**Exercise brief:** Beginning with the line that mentions "From Stdlib Require Import Reals", reproduce every line through the last line of the entries, exactly, and only those.

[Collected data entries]
-- Opening Marker --
(** * bowing-camera: the bowing-metrics engine

    A shallow embedding of [bow-metrics.js] (the [BowMetrics] module) and of
    the metric pipeline and the diagnostic report of [app.js].

    JavaScript numbers are kept abstract behind the class [JSNum]: the
    functions of the source are translated once, over any number type that
    offers the operations the source uses.  Two instances are given:
    - [float], the IEEE 754 binary64 numbers of the kernel, which is what a
      JavaScript engine computes with (NaN, infinities and signed zeros
      included); the definitions run on it with [vm_compute];
    - [R], the real numbers, the idealised arithmetic in which the numeric
      properties (sums of percentages, weighted averages, angle bounds) are
      proved.
    Properties that only depend on the control flow of the source are proved
    for every instance at once. *)

From Stdlib Require Import Reals Lra Lia ZArith QArith Qreals Floats Uint63.
From Stdlib Require Import String List Bool.
Import ListNotations.

Set Implicit Arguments.
Close Scope Q_scope.
Close Scope R_scope.

(** ** Numbers *)

Declare Scope js_scope.
Delimit Scope js_scope with js.

Class JSNum (T : Type) : Type := {
  lit : Q -> T;              (* a numeric literal of the source *)
  add : T -> T -> T;
  sub : T -> T -> T;
  mul : T -> T -> T;
  div : T -> T -> T;
  sqrt : T -> T;             (* Math.sqrt *)
  abs : T -> T;              (* Math.abs *)
  max : T -> T -> T;         (* Math.max *)
  min : T -> T -> T;         (* Math.min *)
  round : T -> T;            (* Math.round *)
  ltb : T -> T -> bool;      (* a < b *)
  leb : T -> T -> bool;      (* a <= b *)
  eqb : T -> T -> bool       (* a === b, both numbers *)
}.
-- Closing Marker --
**Reply:**
From Stdlib Require Import Reals Lra Lia ZArith QArith Qreals Floats Uint63.
From Stdlib Require Import String List Bool.
Import ListNotations.

Set Implicit Arguments.
Close Scope Q_scope.
Close Scope R_scope.

(** ** Numbers *)

Declare Scope js_scope.
Delimit Scope js_scope with js.

Class JSNum (T : Type) : Type := {
  lit : Q -> T;              (* a numeric literal of the source *)
  add : T -> T -> T;
  sub : T -> T -> T;
  mul : T -> T -> T;
  div : T -> T -> T;
  sqrt : T -> T;             (* Math.sqrt *)
  abs : T -> T;              (* Math.abs *)
  max : T -> T -> T;         (* Math.max *)
  min : T -> T -> T;         (* Math.min *)
  round : T -> T;            (* Math.round *)
  ltb : T -> T -> bool;      (* a < b *)
  leb : T -> T -> bool;      (* a <= b *)
  eqb : T -> T -> bool       (* a === b, both numbers *)
}.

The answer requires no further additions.